- Aim of the task -
Will you return, word for word, only the lines from the top of the data below down to and including the one with "(fun pdf =>"?

Collected data entries
________________________________________

(** The handler [app.post("/", async (req, res, next) => ...)] with the
    error middleware behind its [catch]: the answer and the cache it
    leaves. The clock reads [now] when the body is stored; [port] is the
    listening port as text. While the render is awaited the handlers of
    other requests run (the GET route serving this very key among them)
    and the sweep may fire: [meanwhile] is what they make of the cache.
    The file name is computed by the statements of the query-based
    endpoint, repeated in this handler. *)
Definition post_root `{Runtime} (port : string) (random : nat -> Q) (now : Z)
    (query : object) (reqBody : value)
    (meanwhile : gmap string CacheEntry -> gmap string CacheEntry)
    (htmlCache : gmap string CacheEntry) : M (Response * gmap string CacheEntry) :=
  let filename := get query "filename" in
  let authorization := get query "authorization" in
  let post := get query "post" in
  let body := get query "body" in
  let options := request_options query in
  let html := reqBody in
  let uuid := Uuid.uuidv4 random in
  let stored := CacheGateway.addToCache now uuid html htmlCache in
  try_catch
    (urlObj ← lift (url_parse (loopback port uuid));
     lift (QueryGateway.pdf_filename filename urlObj))
    (fun e => ret (error_page e, stored))
    (fun filename =>
       let contentDispositionType := get options "contentDispositionType" in
       let pdfOptions := delete "contentDispositionType" options in
       try_catch
         (Renderer.pdf (VStr (loopback port uuid)) pdfOptions authorization post body)
         (fun e => ret (error_page e, meanwhile stored))
         (fun pdf =>
            let htmlCache' := delete uuid (meanwhile stored) in
            try_catch
              (lift (contentDisposition filename
                 (VObj {["type" := js_or contentDispositionType (VStr "attachment")]})))
              (fun e => ret (error_page e, htmlCache'))
              (fun disposition => ret (pdf_response pdf disposition, htmlCache')))).
(* ===== verification/_CoqProject ===== *)
-Q . S2P
Prelude.v
Codec.v
Bits.v
Utf.v
Crc.v
Node.v
Dir.v
Device.v
Superblock.v
Mkfs.v
Checkpoint.v
Nat.v
NatBits.v
Segment.v
Sit.v
Fsck.v
Curseg.v
CkptWrite.v
Quota.v
QuotaTree.v
QuotaMap.v
QuotaV2.v
QuotaFile.v
QuotaScan.v
QuotaOpen.v
QuotaMk.v
FileData.v
FileTree.v
FileQuota.v
FsckWalk.v
FsckSound.v
DirVol.v
DirLink.v
FsckRun.v
FsckNat.v
FsckClean.v
FileMove.v
NodeAlloc.v
Xattr.v
Defrag.v
(* ===== verification/Codec.v ===== *)
(** Packed C structures: how the members of a structure lie in its bytes. A
    codec gives the width of a type, its bytes and the value read back from
    bytes; structures are pairs of codecs, arrays are repetitions. The laws are
    a class, so that the law of a structure is found from those of its members. *)
From S2P Require Import Prelude.
From Stdlib Require Import ZArith Lia List Bool.
From stdpp Require Import base numbers list.
#[local] Open Scope Z_scope.

Record codec (A : Type) := Codec {
  cwidth : nat;
  cok : A -> Prop;
  cenc : A -> list Z;
  cdec : list Z -> A
}.
Arguments Codec {A}.
Arguments cwidth {A}.
Arguments cok {A}.
Arguments cenc {A}.
Arguments cdec {A}.

Class CodecLaws {A} (c : codec A) : Prop := {
  cenc_length a : cok c a -> length (cenc c a) = cwidth c;
  cenc_bytes a : cok c a -> bytes (cenc c a);
  cdec_enc a rest : cok c a -> cdec c (cenc c a ++ rest) = a;
  cdec_ok l : bytes l -> (cwidth c <= length l)%nat -> cok c (cdec c l);
  cenc_dec l : bytes l -> (cwidth c <= length l)%nat -> cenc c (cdec c l) = take (cwidth c) l
}.

(** A little-endian unsigned member of [n] bytes ([__u8], [__le16], [__le32],
    [__le64]). *)
Definition c_le (n : nat) : codec Z := {|
  cwidth := n; cok := fun z => 0 <= z < 2 ^ (8 * Z.of_nat n);
  cenc := le_bytes n; cdec := fun l => le_val (take n l) |}.

(** An array of [n] bytes. *)
Definition c_raw (n : nat) : codec (list Z) := {|
  cwidth := n; cok := fun l => bytes l /\ length l = n;
  cenc := fun l => l; cdec := fun l => take n l |}.

Definition c_pair {A B} (c : codec A) (d : codec B) : codec (A * B) := {|
  cwidth := cwidth c + cwidth d; cok := fun p => cok c p.1 /\ cok d p.2;
  cenc := fun p => cenc c p.1 ++ cenc d p.2;
  cdec := fun l => (cdec c l, cdec d (drop (cwidth c) l)) |}.

Fixpoint dec_array {A} (c : codec A) (n : nat) (l : list Z) : list A :=
  match n with O => [] | S n => cdec c l :: dec_array c n (drop (cwidth c) l) end.

Definition c_array {A} (c : codec A) (n : nat) : codec (list A) := {|
  cwidth := n * cwidth c; cok := fun l => Forall (cok c) l /\ length l = n;
  cenc := fun l => concat (map (cenc c) l); cdec := dec_array c n |}.

(** A structure: a record isomorphic to nested pairs. *)
Definition c_iso {A B} (f : A -> B) (g : B -> A) (c : codec B) : codec A := {|
  cwidth := cwidth c; cok := fun a => cok c (f a);
  cenc := fun a => cenc c (f a); cdec := fun l => g (cdec c l) |}.

Declare Scope codec_scope.
Delimit Scope codec_scope with codec.
Notation "c ∗ d" := (c_pair c d) (at level 40, left associativity) : codec_scope.

#[export] Instance c_le_laws n : CodecLaws (c_le n).
Proof.
  split; cbn; intros.
  - apply length_le_bytes.
  - apply bytes_le_bytes.
  - rewrite take_app_length' by (symmetry; apply length_le_bytes). by apply le_val_bytes.
  - pose proof (le_val_range (take n l) ltac:(by apply Forall_take)) as Hr.
    rewrite length_take in Hr. by replace (n `min` length l)%nat with n in Hr by lia.
  - rewrite <- (le_bytes_val (take n l)) at 2 by by apply Forall_take.
    by rewrite length_take, Nat.min_l.
Qed.

#[export] Instance c_raw_laws n : CodecLaws (c_raw n).
Proof.
  split; cbn; intros; destruct_and?; try done.
  - by apply take_app_length'.
  - split; [by apply Forall_take|]. rewrite length_take. lia.
Qed.

#[export] Instance c_pair_laws {A B} (c : codec A) (d : codec B) :
  CodecLaws c -> CodecLaws d -> CodecLaws (c_pair c d).
Proof.
  intros Hc Hd. split; cbn.
  - intros a [? ?]. rewrite length_app. by f_equal; apply cenc_length.
  - intros a [? ?]. apply Forall_app. split; by apply cenc_bytes.
  - intros [a b] rest [Ha Hb]; cbn in *. rewrite <- app_assoc, cdec_enc by done.
    rewrite drop_app_length' by (symmetry; by apply cenc_length). by rewrite cdec_enc.
  - intros l Hl Hw. split; apply cdec_ok; rewrite ?length_drop; try done; try lia. by apply Forall_drop.
  - intros l Hl Hw. rewrite !cenc_dec by (rewrite ?length_drop; (lia || done || by apply Forall_drop)).
    apply take_take_drop.
Qed.

#[export] Instance c_array_laws {A} (c : codec A) n : CodecLaws c -> CodecLaws (c_array c n).
Proof.
  intros Hc. split; cbn.
  - intros a [Ha <-]. induction Ha as [|x l Hx Hl IH]; cbn; [done|].
    rewrite length_app, IH. by rewrite cenc_length.
  - intros a [Ha _]. induction Ha as [|x l Hx Hl IH]; cbn; [constructor|].
    apply Forall_app. split; [by apply cenc_bytes|done].
  - intros a rest [Ha <-]. induction Ha as [|x l Hx Hl IH]; cbn; [done|].
    rewrite <- app_assoc, cdec_enc by done. f_equal.
    by rewrite drop_app_length' by (symmetry; by apply cenc_length).
  - induction n as [|n IH]; cbn; intros l Hl Hw; [split; [constructor|done]|].
    destruct (IH (drop (cwidth c) l)) as [? ?]; [by apply Forall_drop|rewrite length_drop; lia|].
    split; [|by f_equal]. constructor; [|done]. apply cdec_ok; [done|lia].
  - induction n as [|n IH]; cbn; intros l Hl Hw; [by rewrite take_0|].
    rewrite IH by (rewrite ?length_drop; (lia || by apply Forall_drop)).
    rewrite cenc_dec by (done || lia). apply take_take_drop.
Qed.

Lemma c_iso_laws {A B} (f : A -> B) (g : B -> A) (c : codec B) :
  (forall a, g (f a) = a) -> (forall b, f (g b) = b) -> CodecLaws c -> CodecLaws (c_iso f g c).
Proof.
  intros Hgf Hfg Hc. split; cbn; intros.
  - by apply cenc_length.
  - by apply cenc_bytes.
  - rewrite cdec_enc by done. apply Hgf.
  - rewrite Hfg. by apply cdec_ok.
  - rewrite Hfg. by apply cenc_dec.
Qed.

________________________________________

- Written reply -
(** The handler [app.post("/", async (req, res, next) => ...)] with the
    error middleware behind its [catch]: the answer and the cache it
    leaves. The clock reads [now] when the body is stored; [port] is the
    listening port as text. While the render is awaited the handlers of
    other requests run (the GET route serving this very key among them)
    and the sweep may fire: [meanwhile] is what they make of the cache.
    The file name is computed by the statements of the query-based
    endpoint, repeated in this handler. *)
Definition post_root `{Runtime} (port : string) (random : nat -> Q) (now : Z)
    (query : object) (reqBody : value)
    (meanwhile : gmap string CacheEntry -> gmap string CacheEntry)
    (htmlCache : gmap string CacheEntry) : M (Response * gmap string CacheEntry) :=
  let filename := get query "filename" in
  let authorization := get query "authorization" in
  let post := get query "post" in
  let body := get query "body" in
  let options := request_options query in
  let html := reqBody in
  let uuid := Uuid.uuidv4 random in
  let stored := CacheGateway.addToCache now uuid html htmlCache in
  try_catch
    (urlObj ← lift (url_parse (loopback port uuid));
     lift (QueryGateway.pdf_filename filename urlObj))
    (fun e => ret (error_page e, stored))
    (fun filename =>
       let contentDispositionType := get options "contentDispositionType" in
       let pdfOptions := delete "contentDispositionType" options in
       try_catch
         (Renderer.pdf (VStr (loopback port uuid)) pdfOptions authorization post body)
         (fun e => ret (error_page e, meanwhile stored))
         (fun pdf =>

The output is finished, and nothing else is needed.